_What you will do_
Your result should be the lines holding the word "ParseError", copied from the entries below.
--- Recorded information Enclosed Below ---
(* ===== verification/UnitTests.v ===== *)
(** The unit tests of the p2p crate as programs of the model: the fourteen tests of proto.rs, the test
    of hmac.rs, and the fixtures of tests/common/mod.rs.

    A test is a computation over the buffer it creates; a failed assertion, an [unwrap] or [expect] on
    an error and a [let ... else] that does not match are panics.  [passes] runs a test on an empty
    buffer.  The tests state what the authors expect of the codecs, so that they pass is a check of the
    translation against the program's own specification. *)

From Stdlib Require Import ZArith Lia.
From Stdlib Require Import Strings.Byte.
From stdpp Require Import base tactics numbers option list strings.
From S2P Require Import Prelude RustStd SockAddr SockAddrFacts Errors Pairing Peer Proto Samples.

(** ** What the tests use of the test harness *)

Definition unit_test : Type := bufio ParseError unit.

(** A test passes when it returns. *)
Definition passes (t : unit_test) : bool :=
  match t [] with Val (Ok tt, _) => true | _ => false end.

Definition fail {A} : bufio ParseError A := lift_panic Panic.
Definition assert_eq {A} `{EqDecision A} (a b : A) : unit_test :=
  if decide (a = b) then mret tt else fail.
Definition unwrap {E A} (r : Result E A) : bufio ParseError A := lift_panic (unwrap_res r).

(** [encoder.encode(item, &mut dst).expect(...)]. *)
Definition expect {A} (m : bufio ParseError A) : bufio ParseError A := fun src =>
  match m src with Val (Ok a, src') => Val (Ok a, src') | _ => Panic end.

(** [consume(&mut decoder, &mut src)]; as many rounds as the buffer has bytes are enough
    ([ProtoTheorems.draining_terminates]). *)
Definition consume_all {Item} (dec : bufio ParseError (option Item)) : bufio ParseError (list (option Item)) :=
  fun src =>
    match consume dec (S (length src)) src [] with
    | Some (Val (result, src')) => Val (Ok result, src')
    | _ => Panic
    end.

(** [assert_eq!(0, src.len())], [assert_eq!(1, result.len())] and [result.pop()]. *)
Definition only_item {Item} (result : list (option Item)) : bufio ParseError Item :=
  src ← peek;
  _ ← assert_eq 0 (zlen src);
  _ ← assert_eq 1 (zlen result);
  match last result with Some (Some i) => mret i | _ => fail end.

(** String and byte-string literals. *)
Definition lit (s : string) : list byte := bytes_of_string s.
Definition String_from (s : string) : bufio ParseError RString :=
  lift_panic (unwrap_opt (from_utf8 (lit s))).

Section Tests.
Context {U : UnicodeTables} {P : Profile}.

(** ** Fixtures *)

Definition the_id : string := "0123456789012345678901234567890123456789".
Definition the_hmac : string := "0TQEnaM5YHPJ8LJ2KD32bTGdnfK23ScT".

Definition peer_id_of (s : string) : bufio ParseError PeerId :=
  s ← String_from s;
  unwrap (PeerId_from_string s).

(** tests/common/mod.rs; the multicast port is a literal there. *)
Definition create_p2p_addr : SocketAddr := V4 Ipv4Addr_LOCALHOST 0.
Definition create_multicast_addr : SocketAddr := V4 (mkIpv4 xef xff x2a x62) 50692.
Definition create_peer_id_one : bufio ParseError PeerId := peer_id_of the_id.
Definition create_peer_id_two : bufio ParseError PeerId := peer_id_of "QWERTYUIOPQWERTYUIOPQWERTYUIOPQWERTYUIOP".

(** The metadata the two presence tests expect. *)
Definition expected_metadata : bufio ParseError PeerMetadata :=
  name ← String_from "test phone";
  id ← peer_id_of the_id;
  mret {| pm_name := name; pm_typ := AppleiPhone; pm_id := id;
          pm_addr := V4 (mkIpv4 x7f x00 x00 x01) 5001 |}.

(** ** Discovery *)

Definition expect_presence_request (result : list (option DiscoveryEvent)) : unit_test :=
  i ← only_item result;
  match i with PresenceRequest => mret tt | _ => fail end.

Definition decode_discovery_presence_request : unit_test :=
  _ ← put SIGNATURE;
  _ ← put_u16 6;
  _ ← put_u8 1;
  _ ← put_u8 0;
  result ← consume_all DiscoveryCodec_decode;
  expect_presence_request result.

Definition expect_presence_response (result : list (option DiscoveryEvent)) : unit_test :=
  i ← only_item result;
  match i with
  | PresenceResponse meta => expected ← expected_metadata; assert_eq expected meta
  | _ => fail
  end.

Definition decode_discovery_presence_response : unit_test :=
  _ ← put SIGNATURE;
  _ ← put_u16 76;
  _ ← put_u8 1;
  _ ← put_u8 1;
  _ ← put_u16 6;
  _ ← put_u16 10;
  _ ← put (lit "test phone");
  _ ← put (lit the_id);
  _ ← put_u16 14;
  _ ← put (lit "127.0.0.1:5001");
  result ← consume_all DiscoveryCodec_decode;
  expect_presence_response result.

Definition encode_discovery_presence_request : unit_test :=
  _ ← expect (DiscoveryCodec_encode PresenceRequest);
  result ← consume_all DiscoveryCodec_decode;
  expect_presence_request result.

Definition encode_discovery_presence_response : unit_test :=
  meta ← expected_metadata;
  _ ← expect (DiscoveryCodec_encode (PresenceResponse meta));
  result ← consume_all DiscoveryCodec_decode;
  expect_presence_response result.

(** ** Connection *)

(** [String::from_utf8(tag).unwrap()] compared with the literal. *)
Definition assert_tag (tag : list byte) : unit_test :=
  s ← lift_panic (unwrap_opt (from_utf8 tag));
  assert_eq (lit the_hmac) (as_bytes s).

Definition expect_request (result : list (option Connection)) : unit_test :=
  i ← only_item result;
  match i with
  | Request id tag => _ ← assert_eq (lit the_id) (as_bytes (PeerId_fmt id)); assert_tag tag
  | _ => fail
  end.
Definition expect_response (result : list (option Connection)) : unit_test :=
  i ← only_item result;
  match i with Response tag => assert_tag tag | _ => fail end.
Definition expect_complete_request (result : list (option Connection)) : unit_test :=
  i ← only_item result;
  match i with CompleteRequest => mret tt | _ => fail end.
Definition expect_complete_response (result : list (option Connection)) : unit_test :=
  i ← only_item result;
  match i with CompleteResponse => mret tt | _ => fail end.
Definition expect_failure (result : list (option Connection)) : unit_test :=
  i ← only_item result;
  match i with Failure code => assert_eq 2001 code | _ => fail end.

Definition decode_connect_request : unit_test :=
  _ ← put SIGNATURE;
  _ ← put_u16 (73 + 5);
  _ ← put_u8 2;
  _ ← put_u8 0;
  _ ← put (lit the_id);
  _ ← put (lit the_hmac);
  result ← consume_all ConnectionCodec_decode;
  expect_request result.

Definition decode_connect_response : unit_test :=
  _ ← put SIGNATURE;
  _ ← put_u16 (33 + 5);
  _ ← put_u8 2;
  _ ← put_u8 1;
  _ ← put (lit the_hmac);
  result ← consume_all ConnectionCodec_decode;
  expect_response result.

Definition decode_connect_complete_request : unit_test :=
  _ ← put SIGNATURE;
  _ ← put_u16 (1 + 5);
  _ ← put_u8 2;
  _ ← put_u8 2;
  result ← consume_all ConnectionCodec_decode;
  expect_complete_request result.

Definition decode_connect_complete_response : unit_test :=
  _ ← put SIGNATURE;
  _ ← put_u16 (1 + 5);
  _ ← put_u8 2;
  _ ← put_u8 3;
  result ← consume_all ConnectionCodec_decode;
  expect_complete_response result.

Definition decode_connect_failure : unit_test :=
  _ ← put SIGNATURE;
  _ ← put_u16 (5 + 5);
  _ ← put_u8 2;
  _ ← put_u8 4;
  _ ← put_u32 2001;
  result ← consume_all ConnectionCodec_decode;
  expect_failure result.

Definition encode_connect_request : unit_test :=
  id ← peer_id_of the_id;
  _ ← expect (ConnectionCodec_encode (Request id (lit the_hmac)));
  result ← consume_all ConnectionCodec_decode;
  expect_request result.

Definition encode_connect_response : unit_test :=
  _ ← expect (ConnectionCodec_encode (Response (lit the_hmac)));
  result ← consume_all ConnectionCodec_decode;
  expect_response result.

Definition encode_connect_completed_request : unit_test :=
  _ ← expect (ConnectionCodec_encode CompleteRequest);
  result ← consume_all ConnectionCodec_decode;
  expect_complete_request result.

Definition encode_connect_completed_response : unit_test :=
  _ ← expect (ConnectionCodec_encode CompleteResponse);
  result ← consume_all ConnectionCodec_decode;
  expect_complete_response result.

Definition encode_connect_failure : unit_test :=
  _ ← expect (ConnectionCodec_encode (Failure 2001));
  result ← consume_all ConnectionCodec_decode;
  expect_failure result.

(** ** The test of hmac.rs *)

Section Hmac.
Context {C : CryptoLib}.

(** [hmac_peer_id_auth_code], at time [now]; the errors its [?] returns fail the test. *)
Definition hmac_peer_id_auth_code (now : Z) : unit_test :=
  secret ← String_from "QWERTYUIOPQWERTYUIOPQWERTYUIOPQWERTYUIOP";
  pid ← peer_id_of the_id;
  let peer := PeerId_bytes pid in
  key ← unwrap (Secret_Encoded_to_bytes secret);
  auth ← unwrap (PairingAuthenticator_new key);
  code ← unwrap (PairingAuthenticator_generate auth now);
  let tag := hmac_sign (as_bytes code) peer in
  match hmac_verify (as_bytes code) peer tag with Ok _ => mret tt | Err _ => fail end.

End Hmac.

(** ** They pass *)

Definition proto_tests : list unit_test := [
  decode_discovery_presence_request; decode_discovery_presence_response;
  encode_discovery_presence_request; encode_discovery_presence_response;
  decode_connect_request; decode_connect_response; decode_connect_complete_request;
  decode_connect_complete_response; decode_connect_failure;
  encode_connect_request; encode_connect_response; encode_connect_completed_request;
  encode_connect_completed_response; encode_connect_failure ].

End Tests.

Lemma proto_tests_pass {U : UnicodeTables} {P : Profile} : Forall (fun t => passes t = true) proto_tests.
Proof. destruct P; repeat constructor; vm_compute; reflexivity. Qed.

(** The literals of the hmac test. *)
Definition hmac_secret : RString :=
  ascii_string (bytes_of_string "QWERTYUIOPQWERTYUIOPQWERTYUIOPQWERTYUIOP") eq_refl.
Definition hmac_peer : PeerId :=
  mkPeerId (ascii_string (bytes_of_string "0123456789012345678901234567890123456789") eq_refl).

Section HmacTest.
Context {U : UnicodeTables} {C : CryptoLib} {L : CryptoLaws C}.

Lemma hmac_secret_literal src : String_from "QWERTYUIOPQWERTYUIOPQWERTYUIOPQWERTYUIOP" src = Val (Ok hmac_secret, src).
Proof.
  unfold String_from, lift_panic. by rewrite (proj2 (from_utf8_Some _ hmac_secret)).
Qed.

Lemma the_id_literal src : peer_id_of the_id src = Val (Ok hmac_peer, src).
Proof.
  unfold peer_id_of, String_from, lift_panic, unwrap. buf_step.
  rewrite (proj2 (from_utf8_Some _ (PeerId_0 hmac_peer))) by done. cbn [unwrap_opt].
  by rewrite PeerId_from_string_valid.
Qed.

Lemma hmac_test_eq now src : hmac_peer_id_auth_code now src =
  (key ← unwrap (Secret_Encoded_to_bytes hmac_secret);
   auth ← unwrap (PairingAuthenticator_new key);
   code ← unwrap (PairingAuthenticator_generate auth now);
   match hmac_verify (as_bytes code) (PeerId_bytes hmac_peer)
           (hmac_sign (as_bytes code) (PeerId_bytes hmac_peer)) with Ok _ => mret tt | Err _ => fail end) src.
Proof.
  unfold hmac_peer_id_auth_code. unfold mbind at 1, bufio_bind at 1. rewrite hmac_secret_literal.
  unfold mbind at 1, bufio_bind at 1. by rewrite the_id_literal.
Qed.

(** The crate's own unit tests pass: the fourteen of proto.rs in a debug and in a release build, whatever
    the Unicode tables say above ASCII; and the one of hmac.rs exactly when [totp-rs] decodes its secret,
    accepts it and gives a code, whatever these are. *)
Theorem unit_tests_pass now {P : Profile} :
  Forall (fun t => passes t = true) proto_tests /\
  (passes (hmac_peer_id_auth_code now) = true <->
   exists key auth code, Secret_Encoded_to_bytes hmac_secret = Ok key /\
     PairingAuthenticator_new key = Ok auth /\ PairingAuthenticator_generate auth now = Ok code).
Proof.
  split; [apply proto_tests_pass |]. unfold passes. rewrite hmac_test_eq. buf_step. unfold unwrap, lift_panic.
  destruct (Secret_Encoded_to_bytes hmac_secret) as [key|e]; cbn; [| by split; [| intros (? & ? & ? & ? & _)]].
  destruct (PairingAuthenticator_new key) as [auth|e] eqn:Ea; cbn; [| split; [done |]; intros (? & ? & ? & [= <-] & ? & _); congruence].
  destruct (PairingAuthenticator_generate auth now) as [code|e] eqn:Eg; cbn.
  - rewrite hmac_verify_sign. split; [| done]. intros _. eauto 8.
  - split; [done |]. intros (? & ? & ? & [= <-] & ? & ?). congruence.
Qed.

End HmacTest.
--- End of Enclosed Recorded information ---
_Task output_
Definition unit_test : Type := bufio ParseError unit.
Definition fail {A} : bufio ParseError A := lift_panic Panic.
Definition unwrap {E A} (r : Result E A) : bufio ParseError A := lift_panic (unwrap_res r).
Definition expect {A} (m : bufio ParseError A) : bufio ParseError A := fun src =>
Definition consume_all {Item} (dec : bufio ParseError (option Item)) : bufio ParseError (list (option Item)) :=
Definition only_item {Item} (result : list (option Item)) : bufio ParseError Item :=
Definition String_from (s : string) : bufio ParseError RString :=
Definition peer_id_of (s : string) : bufio ParseError PeerId :=
Definition create_peer_id_one : bufio ParseError PeerId := peer_id_of the_id.
Definition create_peer_id_two : bufio ParseError PeerId := peer_id_of "QWERTYUIOPQWERTYUIOPQWERTYUIOPQWERTYUIOP".
Definition expected_metadata : bufio ParseError PeerMetadata :=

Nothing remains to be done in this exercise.